Les poissons, les nourritures nobles du moment

Fish, the Noble Foods of the Moment

For some time now, fish has become the epitome of food. It is consumed abundantly even in the trendiest places, such as upscale restaurants and hotels. No matter how you prepare them, whether steamed, baked, microwaved, or grilled, they always bring delight to gourmets.

Currently, many fish that were once relegated to a secondary position are experiencing a growing surge in popularity. The most prestigious establishments and top chefs of the moment are featuring them on their menus. For example, we can mention turbot, halibut, skate, line-caught whiting, or even sardines. Cooked in various ways and presented with aesthetics, you would find it hard to recognize them. These fish, once overlooked, become delicious when served on your plate.

Undeservedly Neglected Fish

It would not be an exaggeration to say that several fish have suffered from genuine discrimination. In terms of taste, the black mullet, large plaice, fresh herring, greater weever, hake, meagre, pollack, mackerel, redfish, or white tuna have nothing to envy to the ‘noble’ species, as each of them possesses unique characteristics.
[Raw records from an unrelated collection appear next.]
Lemma does_rewrite md fcd p m st area : program fcd p → mem_at st p m → allowed m (QRewrite area) → does md fcd p m (QRewrite area) st.
Proof.
  intros Hp [Hin (h & Eh & Hh & Hst & _)] [Hlen [key Hkey]]. pose proof Hh as [Hn Hl Hf Hc]. cbn [area_of] in Hlen.
  destruct (memfh_update_aux h comps (m_recs m) area key Hf ltac:(by rewrite Hl) ltac:(by rewrite Hl) Hc) as (h' & Hu).
  rewrite Hl in Hu. assert (∀ r, memfh_read area true h = (h', r) → memfh_cbl md (op_of (QRewrite area)) (set_rec area fcd) name st =
    (set_obj p h' st, match r with inr (a, b) => inr (set_status (if b : bool then ST_OK else ST_REC_NOT_FOUND) (set_rec a (set_rec area fcd))) | inl e => inl e end)) as Hgo.
  { intros r Hrun. change (memfh_cbl md (op_of (QRewrite area)) ?f name) with (memfh_cbl_rewrite f). unfold memfh_cbl_rewrite.
    cbn [open_mode set_rec area_of]. rewrite (not_closed _ _ _ _ Hp). cbn [file_id set_rec record]. rewrite (program_id _ _ Hp).
    unfold mbind, M_bind. rewrite (on_hdr_run _ _ _ _ _ _ Eh Hrun). by destruct r as [|[]]. }
  unfold does. cbn [stops]. rewrite Hkey. destruct m as [f pos b]. cbn [m_recs m_start] in *. destruct (file_get key f) as [old|] eqn:E.
  - destruct (memeq old area (length key)); cbn [negb]; [|eexists; exact (Hgo _ Hu)].
    destruct Hu as (Hrun & Hf' & Hcur). eexists _, _, _. split; [exact (Hgo _ Hrun)|]. split; [by eapply ms_rewrite|]. split; [|apply only_obj].
    apply at_obj; [done| |done|exact Hcur]. eapply head_kept; [exact Hh|exact Hrun|apply memfh_read_kept|exact Hf'|]. by rewrite file_put_length.
  - destruct Hu as [Hrun Hf']. eexists _, _, _. split; [exact (Hgo _ Hrun)|]. split; [by eapply ms_rewrite_missing|]. split; [|apply only_obj].
    apply at_obj; [done| |done|done]. eapply head_kept; [exact Hh|exact Hrun|apply memfh_read_kept|exact Hf'|done].
Qed.

(** What memfh_start does to a file, empty or not. *)
Lemma start_any h f area key : mem_file h comps f → (h_reclen h ≤ length area)%nat → key_of comps area = Some key →
  (length f < capacity (key_len comps))%nat → ∃ h' a b, cursor_moved 0 h h' ∧ (a ≤ lower_ix key f)%nat ∧
    if b : bool then match f !! (lower_ix key f - a)%nat with
      | Some (_, r) => memfh_start area 0 h = (h', inr (blit area 0 r, true)) ∧ file_cursor h' 0 comps f (lower_ix key f) | None => False end
    else memfh_start area 0 h = (h', inr (area, false)) ∧ key ∉ fst <$> f ∧ (f = [] ∨ lower_ix key f ≠ 0%nat).
Proof.
  intros (s & its & Hf) Hlen Hkey Hc. destruct (decide (f = [])) as [->|Hne].
  - destruct (memfh_start_empty h comps s its area key Hf Hkey Hlen Hc) as (h' & E & Hm). exists h', 0%nat, false.
    split; [done|]. split; [simpl; lia|]. split; [done|]. split; [apply not_elem_of_nil|by left].
  - pose proof (mo_idx _ _ _ _ _ Hf) as Hio. assert (is_index (key_len comps) s its) as Hidx.
    { destruct (mo_state _ _ _ _ _ Hf) as [?|[_ ->]]; [done|]. pose proof (idx_ok_length _ _ _ _ _ _ Hio) as E. by destruct f. }
    destruct (memfh_start_aux h 0 comps s its f area key Hio Hidx Hkey Hc Hlen) as (h' & a & b & [_ Hmv] & Ha & Hb & Hrun).
    exists h', a, b. split; [done|]. split; [done|]. destruct b; [done|]. split; [done|].
    split; [intros Hi; by discriminate (Hb (or_introl Hi))|]. right. intros Hi. by discriminate (Hb (or_intror (conj Hne Hi))).
Qed.

Lemma does_start md fcd p m st area : program fcd p → mem_at st p m → allowed m (QStart area) → does md fcd p m (QStart area) st.
Proof.
  intros Hp [Hin (h & Eh & Hh & Hst & _)] [Hlen [key Hkey]]. pose proof Hh as [Hn Hl Hf Hc]. cbn [area_of] in Hlen.
  destruct (start_any h (m_recs m) area key Hf ltac:(by rewrite Hl) Hkey Hc) as (h' & a & b & Hmv & Ha & Hrun).
  pose proof (head_moved _ _ _ Hh Hmv) as Hh'.
  assert (∀ r (b : bool), memfh_start area 0 h = (h', inr (r, b)) → memfh_cbl md (op_of (QStart area)) (set_rec area fcd) name st =
    (if b then set_start true (set_obj p h' st) else set_obj p h' st, inr (set_status (if b then ST_OK else ST_EOF) (set_rec r fcd)))) as Hgo.
  { intros r b' Hm. change (memfh_cbl md (op_of (QStart area)) ?f name) with (memfh_cbl_start f). unfold memfh_cbl_start.
    cbn [open_mode set_rec]. rewrite (not_closed _ _ _ _ Hp). rewrite (program_key _ _ _ Hp). erewrite bind_ok by done.
    cbn [file_id set_rec record]. rewrite (program_id _ _ Hp), (bind_ok _ _ _ _ _ (on_hdr_run _ _ _ _ _ _ Eh Hm)). by destruct b'. }
  unfold does. cbn [stops]. destruct m as [f pos b0]. cbn [m_recs m_start] in *. destruct b.
  - destruct (f !! _) as [[k r]|] eqn:E; [|done]. destruct Hrun as [Hrun Hcur]. eexists _, _, _. split; [exact (Hgo _ true Hrun)|].
    split; [by eapply ms_start|]. split; [by apply at_cursor|apply only_set].
  - destruct Hrun as (Hrun & Hnk & Hz). eexists _, _, _. split; [exact (Hgo _ false Hrun)|]. split; [by eapply ms_start_past|]. split; [by apply at_obj|apply only_obj].
Qed.

Lemma does_next md fcd p m st area : program fcd p → mem_at st p m → allowed m (QNext area) → does md fcd p m (QNext area) st.
Proof.
  intros Hp [Hin (h & Eh & Hh & Hst & Hpos)] [Hlen Hs]. destruct m as [f pos b]. cbn [m_recs m_pos m_start area_of] in *.
  pose proof Hh as [Hn Hl Hf Hc]. unfold does. cbn [stops].
  assert (memfh_cbl md (op_of (QNext area)) (set_rec area fcd) name st = memfh_cbl_next (set_rec area fcd) st) as E0 by done.
  unfold memfh_cbl_next in E0. cbn [open_mode set_rec] in E0. rewrite (not_closed _ _ _ _ Hp), (bind_ok _ _ _ _ _ (gets_run _ _)), Hst in E0. destruct b.
  - rewrite (bind_ok _ _ _ _ _ (modify_run _ _)) in E0. exists (set_start false st). eexists _, (mk_mfile f pos false). split; [exact E0|]. split; [apply ms_next_started|].
    split; [|by split_and!]. split; [done|]. by exists h.
  - destruct Hs as [?|[i ->]]; [done|].
    rewrite (program_key _ _ _ Hp) in E0. erewrite bind_ok in E0 by done. cbn [file_id set_rec record] in E0. rewrite (program_id _ _ Hp) in E0.
    destruct (memfh_next_aux h 0 comps f i area Hpos Hc ltac:(by rewrite Hl)) as (h' & Hrun & _ & Hmv).
    pose proof (head_moved _ _ _ Hh Hmv) as Hh'. destruct (f !! S i) as [[k r]|] eqn:E.
    + destruct Hrun as [Hrun Hcur']. rewrite (bind_ok _ _ _ _ _ (on_hdr_run _ _ _ _ _ _ Eh Hrun)) in E0. eexists _, _, _. split; [exact E0|].
      split; [by eapply ms_next|]. split; [by apply at_obj|apply only_obj].
    + rewrite (bind_ok _ _ _ _ _ (on_hdr_run _ _ _ _ _ _ Eh Hrun)) in E0. eexists _, _, _. split; [exact E0|].
      split; [by apply ms_next_end|]. split; [by apply at_obj|apply only_obj].
Qed.

Lemma mem_step_run md fcd st p m q : program fcd p → mem_at st p m → allowed m q → does md fcd p m q st.
Proof.
  intros Hp Hm Hq. destruct q as [area|area|area|area|area|area];
    [by apply does_read|by apply does_write|by apply does_rewrite|by apply does_start|by apply does_next|].
  exists st, (set_rec area fcd), m. split; [done|]. split; [|by split; [|apply only_refl]].
  destruct Hp as (_ & _ & Hs). cbn [status record set_rec]. rewrite Hs. apply ms_delete.
Qed.

(** ** A session *)

(** No other file of the table has the name. *)
Definition others_free (st : cbl_state) (p : Z) : Prop :=
  ∀ q, q ∈ used (hdrs st) → q ≠ p → ∃ h, objs st !! q = Some h ∧ cstr (h_filename h) ≠ cstr name.

(** The table while a program has the file open. *)
Record in_session (st : cbl_state) (p : Z) (m : mfile) : Prop := {
  is_ok : cbl_ok st;
  is_at : mem_at st p m;
  is_others : others_free st p;
  is_ptr : 0 < p < 2 ^ 32;
}.

(** The table between sessions: the file has its records, or is not there; and the flag of START. *)
Definition store (st : cbl_state) (fo : option file) (b : bool) : Prop :=
  match fo with
  | Some f => ∃ p, in_session st p (mk_mfile f None b)
  | None => cbl_ok st ∧ name_free st name ∧ (length (used (hdrs st)) < MAX_HDRS)%nat ∧ start st = b
  end.

(** The files of other names stay as they are. *)
Definition others_kept (st st' : cbl_state) : Prop := ∀ q h, q ∈ used (hdrs st) → objs st !! q = Some h →
  cstr (h_filename h) ≠ cstr name → q ∈ used (hdrs st') ∧ objs st' !! q = Some h.

#[local] Instance others_kept_preorder : PreOrder others_kept.
Proof.
  split; [done|]. intros s1 s2 s3 H1 H2 q h Hq Hh Hn. destruct (H1 q h Hq Hh Hn) as [Hq2 Hh2]. by apply H2.
Qed.

Lemma only_kept st st' p m : mem_at st p m → only_at p st st' → others_kept st st'.
Proof.
  intros [_ (h & Eh & Hh & _)] (Hl & _ & _ & Ho) q h' Hq Hh' Hn. rewrite Hl. split; [done|]. rewrite Ho; [done|].
  intros ->. destruct Hh as [Hname _ _ _]. rewrite Eh in Hh'. injection Hh' as <-. done.
Qed.

Lemma only_others st st' p : only_at p st st' → others_free st p → others_free st' p.
Proof. intros (Hl & _ & _ & Ho) H q Hq Hne. rewrite Hl in Hq. rewrite Ho by done. by apply H. Qed.

(** The requests of a program, one after the other: what each answers. *)
Fixpoint cbl_perform (md : Z) (fcd : fcd_t) (qs : list mem_req) : M cbl_state (list (bytes * bytes)) :=
  match qs with
  | [] => mret []
  | q :: qs' =>
      f ← memfh_cbl md (op_of q) (set_rec (area_of q) fcd) name;
      outs ← cbl_perform md fcd qs';
      mret ((status f, record f) :: outs)
  end.

Lemma request_run md fcd st p m q : program fcd p → in_session st p m → allowed m q →
  if stops m q then ∃ st', memfh_cbl md (op_of q) (set_rec (area_of q) fcd) name st = (st', inl Exit)
  else ∃ st' f m', memfh_cbl md (op_of q) (set_rec (area_of q) fcd) name st = (st', inr f) ∧
    mem_step m q (status f) (record f) m' ∧ in_session st' p m' ∧ others_kept st st' ∧ next_hdr st' = next_hdr st.
Proof.
  intros Hp [Hok Hat Hoth Hptr] Hq. pose proof (mem_step_run md fcd st p m q Hp Hat Hq) as Hd. unfold does in Hd. destruct (stops m q); [done|].
  destruct Hd as (st' & f & m' & E & Hs & Hat' & Hon).
  exists st', f, m'. split; [done|]. split; [done|]. split; [split; try done|split; [by eapply only_kept|apply Hon]].
  - eapply memfh_cbl_table_ok; [exact Hok|exact E|]. by destruct q.
  - by eapply only_others.
Qed.

Lemma mem_perform_run md fcd p qs : program fcd p → ∀ st m, in_session st p m → safe m qs →
  ∃ st' outs o, mem_run m qs outs o ∧ match o with
    | Some m' => cbl_perform md fcd qs st = (st', inr outs) ∧ in_session st' p m' ∧ others_kept st st' ∧ next_hdr st' = next_hdr st
    | None => cbl_perform md fcd qs st = (st', inl Exit) end.
Proof.
  intros Hp. induction qs as [|q qs IH]; intros st m Hs Hsafe.
  - exists st, [], (Some m). split; [constructor|]. by split; [|split].
  - destruct Hsafe as [Hq Hsafe]. pose proof (request_run md fcd st p m q Hp Hs Hq) as Hr. destruct (stops m q) eqn:Est.
    + destruct Hr as [st' E]. exists st', [], None. split; [by apply mr_stop|]. cbn [cbl_perform]. by rewrite (bind_err _ _ _ _ _ E).
    + destruct Hr as (st1 & f & m1 & E1 & Hstep & Hs1 & Hk1 & Hn1).
      destruct (IH st1 m1 Hs1 (Hsafe eq_refl _ _ _ Hstep)) as (st2 & outs & o & Hrun & H2).
      exists st2. eexists _, o. split; [by econstructor|]. cbn [cbl_perform]. rewrite (bind_ok _ _ _ _ _ E1). destruct o as [m2|].
      * destruct H2 as (E2 & Hs2 & Hk2 & Hn2). rewrite (bind_ok _ _ _ _ _ E2). split; [done|]. split; [done|]. split; [by etrans|congruence].
      * by rewrite (bind_err _ _ _ _ _ H2).
Qed.

(** *** The open *)

(** The control block of a program that wants the file: its key is the first one, of [comps]. *)
Record mem_block (fcd : fcd_t) : Prop := {
  mb_keys : ∃ rest, cbl_keys (kdb fcd) = Some (comps :: rest);
  mb_len : ∃ l, short_at (rec_len fcd) 0 = Some l ∧ 0 <= s16 l ∧ Z.to_nat (s16 l) = n;
  mb_key : key_id fcd = putshort 0;
  mb_kl : (key_len comps ≤ 256)%nat;
}.

Lemma used_in l p : p ∈ used l ↔ p ≠ 0 ∧ p ∈ l.
Proof. unfold used. by rewrite list_elem_of_filter. Qed.

Lemma find_name_at st p m : in_session st p m → find_name (hdrs st) (objs st) name = Some (Some p).
Proof.
  intros [[_ _ Hnd _ _ _] [Hin (h & Eh & [Hname _ _ _] & _)] Hoth Hptr].
  destruct (list_elem_of_split _ _ Hin) as (l1 & l2 & El). rewrite El in *. rewrite used_app, used_cons in *.
  destruct (decide (p = 0)); [lia|]. rewrite find_name_app.
  - cbn [find_name]. rewrite (proj2 (Z.eqb_neq _ _)) by done. rewrite Eh. cbn [mbind option_bind]. by rewrite bool_decide_true.
  - intros q Hq. apply Hoth; [rewrite El, used_app; apply elem_of_app; by left|]. intros ->.
    rewrite <-Permutation_middle in Hnd. apply NoDup_cons in Hnd as [Hni _]. apply Hni, elem_of_app. by left.
Qed.

Lemma capacity_room : (key_len comps ≤ 256)%nat → (0 < capacity (key_len comps))%nat.
Proof. intros H. pose proof (capacity_pos _ H). lia. Qed.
Species with Unattractive Appearances but Delicious

Some fish species even fall victim to ‘guilt by ugly appearance.’ Indeed, many people unjustly think that because they are not visually appealing, they are not delicious. Contrary to this belief, lemon sole, coalfish, red gurnard, dogfish, scorpionfish, horse mackerel, or even garfish can be not only tasty but also come with certain advantages, such as their affordable prices.